- INSTRUCTIONS FOR THE TASK: Using the material that follows, output exactly the lines from the one containing "Definition published_to (package" through the one containing "h_genesis h = sg_genesis_hash", with both ends kept.

- ENTRIES SHOWN:
(** A chain that was not started, or an archive. *)
Definition archive_of (s : MemoryState) (chain_id : N) (previous : option Head) (rss : list (list RunRecord)) : Prop :=
  match previous with
  | Some h => archive s chain_id h rss
  | None => ms_entries s !! head_key chain_id = None ∧ rss = []
  end.

Lemma read_head_archive s chain_id previous rss :
  archive_of s chain_id previous rss →
  ∃ read, exec (read_head chain_id) s = (Ok read, s) ∧ snd <$> read = previous ∧
    match read with Some (_, h) => head_valid h ∧ wf_head h ∧ h_chain_id h = chain_id | None => True end.
Proof.
  destruct previous as [h|]; simpl.
  - intros Ha. destruct (read_head_ok now _ _ _ _ Ha) as (e & He & Hd & Er).
    exists (Some (versioned e, h)). apply Head_decode_ok in Hd as [Hj Hv].
    split_and!; [done|done|done|by eapply head_json_wf|apply Ha].
  - intros [Hn _]. exists None. split_and!; [|done|done]. unfold read_head. simpl.
    unfold mem_read_mutable_bounded. by rewrite Hn.
Qed.

Lemma next_head_chain package first stop run previous :
  (∀ h, previous = Some h → h_chain_id h = sg_chain_id (pk_segment package)) →
  h_chain_id (next_head package first stop run previous) = sg_chain_id (pk_segment package).
Proof. destruct previous as [h|]; simpl; [by intros ->|done]. Qed.

(** Runs of a store that keeps its objects. *)
Lemma runs_stored_mono s s' l rss : keeps s s' → Forall2 (run_stored s) l rss → Forall2 (run_stored s') l rss.
Proof. intros Hk HF. eapply Forall2_impl; [exact HF|]. intros r rs. by apply run_stored_mono. Qed.

Lemma archive_of_runs s chain_id previous rss :
  archive_of s chain_id previous rss →
  Forall (λ r, (run_end r < u64_max)%N) (runs_of previous) ∧ Forall2 (run_stored s) (runs_of previous) rss.
Proof. destruct previous as [h|]; simpl; [by intros [_ _ ? ?]|]. intros [_ ->]. split; constructor. Qed.

(** What publishing a package makes of the history [rss]. *)
Definition published_to (package : Package) (rss : list (list RunRecord)) (s' : MemoryState) : Prop :=
  ∃ h' records,
    package_records package = Ok records ∧
    archive s' (sg_chain_id (pk_segment package)) h' (rss ++ [records]) ∧
    h_number h' = sg_end_block (pk_segment package) ∧ is_published h' package = true.

Lemma is_published_next package first stop run previous parent :
  last (sg_blocks (pk_segment package)) = Some stop →
  (∀ h, previous = Some h → h_chain_id h = sg_chain_id (pk_segment package) ∧
    h_genesis h = sg_genesis_hash (pk_segment package)) →
  is_published (with_parent parent (next_head package first stop run previous)) package = true.
Proof.
  intros Hl Hp. unfold is_published. rewrite Hl. destruct previous as [h|]; simpl.
  - destruct (Hp h eq_refl) as [-> ->]. by rewrite !N.eqb_refl, !bool_decide_eq_true_2.
  - by rewrite !N.eqb_refl, !bool_decide_eq_true_2.
Qed.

- WRITTEN ANSWER:
Definition published_to (package : Package) (rss : list (list RunRecord)) (s' : MemoryState) : Prop :=
  ∃ h' records,
    package_records package = Ok records ∧
    archive s' (sg_chain_id (pk_segment package)) h' (rss ++ [records]) ∧
    h_number h' = sg_end_block (pk_segment package) ∧ is_published h' package = true.

Lemma is_published_next package first stop run previous parent :
  last (sg_blocks (pk_segment package)) = Some stop →
  (∀ h, previous = Some h → h_chain_id h = sg_chain_id (pk_segment package) ∧
    h_genesis h = sg_genesis_hash (pk_segment package)) →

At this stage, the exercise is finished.